Amy never finds out who her biological mother is and in any other film that would have bothered me. Yet in this film, I wouldn't have had it any other way. Amy was more satisfied with her illusion of who she could have been, and in regards to her own life, the answers she had created as to why she was so different than the simple minded Louisiana family and lifestyle she had been accustomed to. When she chose not to know, I knew that was a foreshadow for the ending.
We never found out what happened to her boyfriend, but we didn't need to.
This is screenwriter Lynn Reed's only work to date. I'm anxious to see if she does more in the future. Her writing style is like none I've ever experienced, simply because we as writers are not only told not to write in that way, we're told that these types of stories DO NOT WORK. I guess sometimes they do.
The performances I feel are where this film lacks. Not that they weren't good, but that they lacked energy. That they lacked passion. Maybe that was the fault of the director too. I don't know.
Again going back to the film's story, there were questions that were essentially asked, and yet never answered. And normally this would irritate the Hell out of me, but in this circumstance leaving them unanswered worked.
It's not the greatest movie I ever saw or anything. In comparison to the many films I've seen, it is a fairly average story, hence the C+ rating I gave it. Yet it is such a unique story, told in such a unique way that I feel compelled to keep hitting on that point.
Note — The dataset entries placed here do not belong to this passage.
Lemma track_pending_run s r s' :
  dict_wf s.(pending) -> track_pending_commitments s = (r, s') ->
  exists mined x o1, polled (sorted_items s.(pending)) mined x s.(worker) o1 /\
    match x with
    | Some e => r = Raise e /\ s' = set_pending (unmined mined s.(pending)) (set_worker o1 s)
    | None => exists m o, in_mempool o1 m o /\
        match m with
        | Raise e => r = Raise e /\ s' = set_pending (unmined mined s.(pending)) (set_worker o s)
        | Ok n => let p := accounted n (unmined mined s.(pending)) in
            r = Ok (negb (bool_decide (p = []))) /\ s' = set_pending p (set_worker o s)
        end
    end.
Proof.
  intros Hwf. unfold track_pending_commitments, py_bind, gets.
  destruct (track_items _ s) as [r1 s1] eqn:Hit. apply track_items_run in Hit as (mined & x & o1 & Hp & -> & Hx); [|done].
  destruct r1 as [u|e]; subst x; [|intros [= <- <-]; by exists mined, (Some e), o1].
  destruct (commitments_tracker_is_consistent _) as [r2 s2] eqn:Hc. apply consistent_run in Hc as (m & o & Hm & -> & ->).
  cbn in Hm. intros Hr. exists mined, None, o1. split; [done|]. exists m, o. split; [done|].
  destruct m as [n|e]; [|by simplify_eq]. unfold accounted. cbn [pending set_pending] in Hr.
  destruct (Z.of_nat (length (unmined mined (pending s))) <? n)%Z; cbn [negb] in Hr; unfold modify, py_ret in Hr; simplify_eq.
  - split; [|done]. rewrite bool_decide_eq_false_2; [done|].
    destruct (unmined mined (pending s)) as [|[]]; cbn; [done|]. by case_decide.
  - done.
Qed.

Lemma fire_run s r s' :
  _fire_commitment s = (r, s') -> exists o, fired s.(worker) r o /\ s' = set_worker o s.
Proof.
  unfold _fire_commitment, py_bind, on_worker, try_finally, py_ret.
  destruct (power_unlock (worker s)) as [[[]|e] o1] eqn:Hu; cbn; [|intros [= <- <-]; exists o1; by split; [constructor|]].
  destruct (worker_confirm_address true o1) as [[h|e] o2] eqn:Hc; cbn.
  - destruct (worker_staking_provider_address o2) as [[a|e] o3] eqn:Ha; cbn;
      destruct (power_lock o3) as [[u|e'] o4] eqn:Hl; intros [= <- <-]; exists o4; (split; [|done]);
      first [eapply confirmed; [done..|] | eapply not_logged; [done..|]]; eexists; by split.
  - destruct (power_lock o2) as [[u|e'] o4] eqn:Hl; intros [= <- <-]; exists o4; (split; [|done]);
      (eapply not_confirmed; [exact Hu|exact Hc|]); eexists; by split.
Qed.

Lemma replacement_run now old s r s' :
  fire_replacement_commitment now old s = (r, s') ->
  exists res o, fired s.(worker) res o /\
    match res with
    | Ok h => r = Ok tt /\ s' = set_pending (dict_del (dict_set s.(pending) now (Tracked h)) old) (set_worker o s)
    | Raise e => r = Raise e /\ s' = set_worker o s
    end.
Proof.
  unfold fire_replacement_commitment, py_bind, modify.
  destruct (_fire_commitment s) as [res s1] eqn:Hf. apply fire_run in Hf as (o & Hf & ->).
  destruct res as [h|e]; intros [= <- <-]; [by exists (Ok h), o|by exists (Raise e), o].
Qed.
(* ===== verification/Porter.v ===== *)
(** * nulink/utilities/porter/porter.py

    Porter samples nodes on behalf of Alice: it builds a reservoir, learns
    until enough nodes are known, checks with a worker pool that the sampled
    nodes can be reached, and falls back on a fixed table of nodes when the
    pool does not find enough.  What it needs of a learner is the class
    [PorterLearner], which the learner of Nodes.v implements. *)

From Stdlib Require Import Ascii.
From S2P Require Import Prelude Text Concurrency Sampler Agents Reservoir Perception Nodes.

Class PorterLearner (L Ursula : Type) := {
  known : L -> list (string * Ursula);
  (* number, timeout, eager, with [learn_on_this_thread] *)
  block_until_number : Z -> Z -> bool -> PyM L bool;
  block_until_number_ok : forall number timeout eager l b l',
    block_until_number number timeout eager l = (Ok b, l') ->
    b = true /\ (number <= Z.of_nat (length (known l')))%Z;
}.

Module Porter.

(** The module's dict [nulink_workers]: uri and encrypting key. *)
Definition nulink_workers : list (string * (string * string)) :=
  [("0x8a4471142f0d635D29BFd2634E1cD8f439677072",
    ("https://8.222.131.226:9151", "037f6e0bb9456a0f7093ac1ca3a46365baf401c9d77807a34ccfc3b21862b89d9b"));
   ("0x5058339Ca16a2ef04aFE34aaE507209A67B0c067",
    ("https://8.222.146.98:9151", "023dde62beba5e8cceed29b4e96fb1b9d67da06ff53ad0d3ae3e19eb4c5b5c86ae"));
   ("0xC5FD9Ca4Ce6C8BBf0dA3355D8941E411638786C4",
    ("https://8.222.155.168:9151", "02d76fa2b7058f6d8e69cd767c54694493ed6c77ebc9a301741045450834763cbf"))]%string.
In life we search so hard and so long for reasons as to why things happened the way they did. For things to add up to explain why this happened and why that happened. We beg, looking for these answers in life itself, a deity of some kind or even within ourselves.
And this film is a reminder that we may never get those answers. It may never make sense.
And that's ok.
Decent film, would have appreciated stronger performances.